Triptych - a rather Kit Williams-esque fable, I always thought; and I really do have a pocket sundial.
Uffington Hill - there are white horses running wild through umpteen of my songs, but they all started out here.
Ursa Major - The old tale 'East of the Sun and West of the Moon mixed in with memories and assorted bears.
Valhalla Drive - written for Mary Ellen Wessels, who lives there.
Vampires' Courtin' - What happens when you watch too much CMT.
Velvet - dangerous woman, this.
Vitruvian Man - Leonardo da Vinci was, they say, the last man living who knew everything. He might not find this song's sentiment as reassuring as it would clearly like to be...
When I was a Mermaid - "That's you", said my daughter, pointing to the Waterhouse Mermaid picture we'd found, "That's you when you were a mermaid".

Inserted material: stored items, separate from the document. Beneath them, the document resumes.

(** One turn of [for img_dict in images], up to [results.append]. *)
Definition st_process_item (model : Model) (img_dict : list (string * string))
    : st W (pyval Image) :=
  '(key, img_path) ← st_pure (first_item img_dict);
  img ← st_Image_open S img_path;
  res ← st_predict S model img conf iou;
  detections ← st_reduce_results model img res ∅;
  st_pure (structure_result key detections).

(** [for img_dict in images: ...; results.append(result)] and the final
    [return results]. *)
Fixpoint st_batch_loop (model : Model) (images : list (list (string * string)))
    (results : list (pyval Image)) : st W (list (pyval Image)) :=
  match images with
  | [] => mret results
  | img_dict :: images' =>
      r ← st_process_item model img_dict;
      st_batch_loop model images' (results ++ [r])
  end.

Definition st_extract_objects_from_images (images : list (list (string * string)))
    : st W (list (pyval Image)) :=
  model ← st_YOLO S model_path;
  st_batch_loop model images [].

(** The collaborators are deterministic: what an operation answers depends
    on what it is asked, not on the state it is asked in. *)
Definition deterministic_collaborators : Prop :=
  (forall path w w', (st_YOLO S path w).1 = (st_YOLO S path w').1) /\
  (forall path w w', (st_Image_open S path w).1 = (st_Image_open S path w').1) /\
  (forall model img c i w w',
     (st_predict S model img c i w).1 = (st_predict S model img c i w').1) /\
  (forall model w w', st_names S model w = st_names S model w') /\
  (forall img b w w', (st_crop S img b w).1 = (st_crop S img b w').1).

The Wolf at your Door - Inspired by the website www.wolfatthedoor.com, one of many which informed my views on global resource depletion, particularly peak oil. And because Red Riding Hood was busy on a climate change march.
Wolves & Changelings - Listen in safety. These creatures are my own.
Worlds End - There are many small villages throughout England that carry this curious name. I suppose such places could be considered the ideal refuge when the time comes.
I Want to be an X-Cat - Write a song about comics, they told me. Oh, and cats. What, the same song?
Lissa, Now Look What You Made Me Do - Entirely the fault of Lissa Allcock, not to mention those foolish listeners who said they liked the last cat song.
X-Libris - the song I swore I'd never sing.
Your Crimson Bride - OK, so a month later I was writing Madrigal... things change.
Zed Alley - I'll let you know what this song is about when I've figured it out myself.